- Directed by: Tim Riedel
- Written by: Tim Riedel
- Produced by: Tim Riedel Fawnda Neckoway
- Starring: Morgan Holmstrom Darla Contois Gail Maurice Asivak Koostachin
- Cinematography: Joey Forte
- Music by: Justin Delorme
- Production companies: Michif Koonteur Buffalo Gal Pictures Kistikan Pictures
- Distributed by: Mongrel Media
- Release date: July 22, 2026 (Fantasia);
- Running time: 104 minutes
- Country: Canada
- Language: English

= Ancestral Beasts =

2026 Canadian film

Ancestral Beasts is a Canadian horror film, written and directed by Tim Riedel and released in 2026. Riedel's full-length directorial debut, the film stars Morgan Holmstrom as Elyse, a Métis woman who returns to her family home after struggling with her mental health, but is forced to battle a supernatural demon to protect her family.

The cast also includes Darla Contois, Asivak Koostachin, Gail Maurice, Jess Salgueiro, Josh Strait, Agnes Tong, Shannon Baker, Victoria Gwendoline, Ray Strachan, Emmanuel Oderemi, Jesse Nobess and Sarah-Lynne Otsuji.

==Production==
The film was inspired in part by Riedel's own upbringing as the son of a mother who was a survivor of the Sixties Scoop, and who was later diagnosed with borderline personality disorder.

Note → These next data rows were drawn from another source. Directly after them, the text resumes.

(** * CL-MOT: ground-truth preparation and multi-task loss

    A shallow embedding of [src/lib/datasets/dataset/jde.py] (dataset
    bookkeeping, letterbox, random affine box filter, ground-truth encoding)
    and of [src/lib/trains/mot.py] (the [MotLoss] module).

    Conventions of the embedding:
    - Python exceptions are values of [exn] ([Cv2Error] stands for
      [cv2.error]); a computation that may raise has type [result A].
    - An [OrderedDict] is an association list in insertion order ([odict]).
    - Integer quantities are [Z]; [//] is [Z.div] (both round towards minus
      infinity).  Pixel and grid coordinates held in numpy float arrays are
      exact rationals ([Q]); quantities that go through [math.sin],
      [math.cos], [math.tan] or [torch.exp] are real numbers ([R]).
      Rounding of the machine floats is not part of the model, except
      where it decides a result: a float32 label array holds an integer
      identity exactly only up to [2^24] ([f32_round]), and the [1e-16]
      that [random_affine] adds to its denominators is absorbed by a
      float64 from 1 on and by a float32 from [2^-29] on ([add_eps64],
      [add_eps32]).
    - The loaders ([LoadImages], [LoadVideo], [DetDataset], [collate_fn])
      also raise [StopIteration], [AssertionError], [UnboundLocalError] and
      [RuntimeError]; a call of theirs has type [outcome A]. *)

From Stdlib Require Import String ZArith QArith Qround List Bool Lia.
From Stdlib Require Import Reals Psatz.
Import ListNotations.

Set Implicit Arguments.

(** ** Python values: exceptions, list indexing, ordered dictionaries *)

Module Py.

Inductive exn : Set :=
| IndexError
| KeyError
| AttributeError
| TypeError
| ValueError
| ZeroDivisionError
| RuntimeError
| Cv2Error.

Inductive result (A : Type) : Type :=
| Ok (a : A)
| Raise (e : exn).

Arguments Ok {A} a.
Arguments Raise {A} e.

Definition bind {A B : Type} (m : result A) (k : A -> result B) : result B :=
  match m with
  | Ok a => k a
  | Raise e => Raise e
  end.

Definition is_ok {A : Type} (m : result A) : bool :=
  match m with Ok _ => true | Raise _ => false end.

(** The position a Python index denotes in a sequence of length [n]:
    a negative index counts from the end, anything outside raises. *)
Definition py_pos (n : nat) (i : Z) : result nat :=
  let j := (if i <? 0 then i + Z.of_nat n else i)%Z in
  if ((j <? 0) || (Z.of_nat n <=? j))%Z then Raise IndexError
  else Ok (Z.to_nat j).

(** [xs[i]] on a Python list or along the first axis of a numpy array. *)
Definition py_index {A : Type} (xs : list A) (i : Z) : result A :=
  match py_pos (length xs) i with
  | Ok j => match nth_error xs j with
            | Some x => Ok x
            | None => Raise IndexError
            end
  | Raise e => Raise e
  end.

Fixpoint list_set {A : Type} (xs : list A) (n : nat) (v : A) : list A :=
  match xs, n with
  | [], _ => []
  | _ :: tl, O => v :: tl
  | x :: tl, S m => x :: list_set tl m v
  end.

(** [xs[i] = v] on a numpy array (same index rule as reading). *)
Definition py_assign {A : Type} (xs : list A) (i : Z) (v : A) : result (list A) :=
  match py_pos (length xs) i with
  | Ok j => Ok (list_set xs j v)
  | Raise e => Raise e
  end.

(** Ordered dictionaries. *)
Definition odict (V : Type) : Type := list (string * V).

Definition od_keys {V : Type} (d : odict V) : list string := map fst d.

Fixpoint od_find {V : Type} (k : string) (d : odict V) : option V :=
  match d with
  | [] => None
  | (k', v) :: tl => if String.eqb k k' then Some v else od_find k tl
  end.

(** [d[k]] *)
Definition od_get {V : Type} (k : string) (d : odict V) : result V :=
  match od_find k d with
  | Some v => Ok v
  | None => Raise KeyError
  end.

(** [d[k]] where the key may be [None], which no dictionary here holds. *)
Definition od_get_opt {V : Type} (k : option string) (d : odict V) : result V :=
  match k with
  | Some k => od_get k d
  | None => Raise KeyError
  end.

(** [d[k] = v]: an existing key keeps its position, a new key goes last. *)
Fixpoint od_set {V : Type} (k : string) (v : V) (d : odict V) : odict V :=
  match d with
  | [] => [(k, v)]
  | (k', v') :: tl =>
      if String.eqb k k' then (k, v) :: tl else (k', v') :: od_set k v tl
  end.

(** The keys of a Python dictionary are pairwise distinct. *)
Definition od_wf {V : Type} (d : odict V) : Prop := NoDup (od_keys d).

End Py.

Import Py.

Declare Scope py_scope.
Notation "x <- m ;; k" := (bind m (fun x => k))
  (at level 61, m at next level, right associativity) : py_scope.
Notation "' p <- m ;; k" := (bind m (fun p => k))
  (at level 61, p pattern, m at next level, right associativity) : py_scope.
Open Scope py_scope.

(** [for k in range(n): s = body(k, s)], an exception ending the loop. *)
Definition for_range {S : Type} (n : nat) (body : Z -> S -> result S) (s : S)
  : result S :=
  fold_left (fun acc k => st <- acc ;; body (Z.of_nat k) st) (seq 0 n) (Ok s).

(** [for x in xs: ...] building a list, an exception ending the loop. *)
Fixpoint mapM {A B : Type} (f : A -> result B) (xs : list A) : result (list B) :=
  match xs with
  | [] => Ok []
  | x :: tl => y <- f x ;; ys <- mapM f tl ;; Ok (y :: ys)
  end.

(** Calling an attribute that may hold [None], and reading a dictionary key
    that may be absent. *)
Definition callable {A : Type} (f : option A) : result A :=
  match f with Some c => Ok c | None => Raise TypeError end.

Definition need_key {A : Type} (v : option A) : result A :=
  match v with Some a => Ok a | None => Raise KeyError end.

(** [x < y] on floats. *)
Definition Rltb (x y : R) : bool := if Rlt_dec x y then true else false.

(** ** JointDataset.__init__: identity space and sample index *)

Module JointDataset.

(** One row of a label array: [class identity cx cy w h]. *)
Record LabelRow : Type := mkRow {
  cls : Z;
  ident : Z;
  cx : Q;
  cy : Q;
  bw : Q;
  bh : Q
}.

(** The options [__init__] and [__getitem__] read. *)
Record Opt : Type := mkOpt {
  opt_unsup : bool;
  opt_K : Z;
  opt_down_ratio : Z;
  opt_mse_loss : bool;
  opt_hm_gauss : Z
}.

Record t : Type := mk {
  opt : Opt;
  img_files : odict (list string);
  label_files : odict (list string);
  img_num : odict Z;
  tid_num : odict Z;
  tid_start_index : odict Z;
  nID : Z;
  cds : list Z;
  nF : Z;
  max_objs : Z;
  unsup : bool;
  num_classes : Z
}.

Section Init.

(** The label file that belongs to an image path
    ([replace('images', 'labels_with_ids')] and the extension), and what
    [np.loadtxt] reads from a label path. *)
Variable label_path_of : string -> string.
Variable loadtxt : string -> list LabelRow.

(** [img_max] of one loaded file: [None] for an empty file (skipped by
    [continue]), [lb[1]] for a single row, [np.max(lb[:, 1])] otherwise. *)
Definition img_max (lb : list LabelRow) : option Z :=
  match lb with
  | [] => None
  | [r] => Some (ident r)
  | r :: rs => Some (fold_left Z.max (map ident rs) (ident r))
  end.

Definition scan_file (max_index : Z) (lp : string) : Z :=
  match img_max (loadtxt lp) with
  | None => max_index
  | Some m => if (m >? max_index)%Z then m else max_index
  end.

(** [self.tid_num[ds]] for the label paths of one dataset. *)
Definition count_ids (label_paths : list string) : Z :=
  (fold_left scan_file label_paths (-1) + 1)%Z.

Definition make_img_files (paths : odict (list string)) : odict (list string) :=
  fold_left (fun d '(ds, files) => od_set ds files d) paths [].

Definition make_label_files (img_files : odict (list string))
  : odict (list string) :=
  fold_left (fun d '(ds, files) => od_set ds (map label_path_of files) d)
            img_files [].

Riedel toured a five-minute short film version to various film markets and festivals in 2025 as proof of concept, prior to shooting the full-length version in the fall. The film was produced by Michif Koonteur, Buffalo Gal and Kistikan Pictures, with Tina Keeper, Phyllis Laing and Edmon Rotea as executive producers.

==Distribution==
The film premiered at the 30th Fantasia International Film Festival in July 2026. It has been acquired for commercial distribution by Mongrel Media.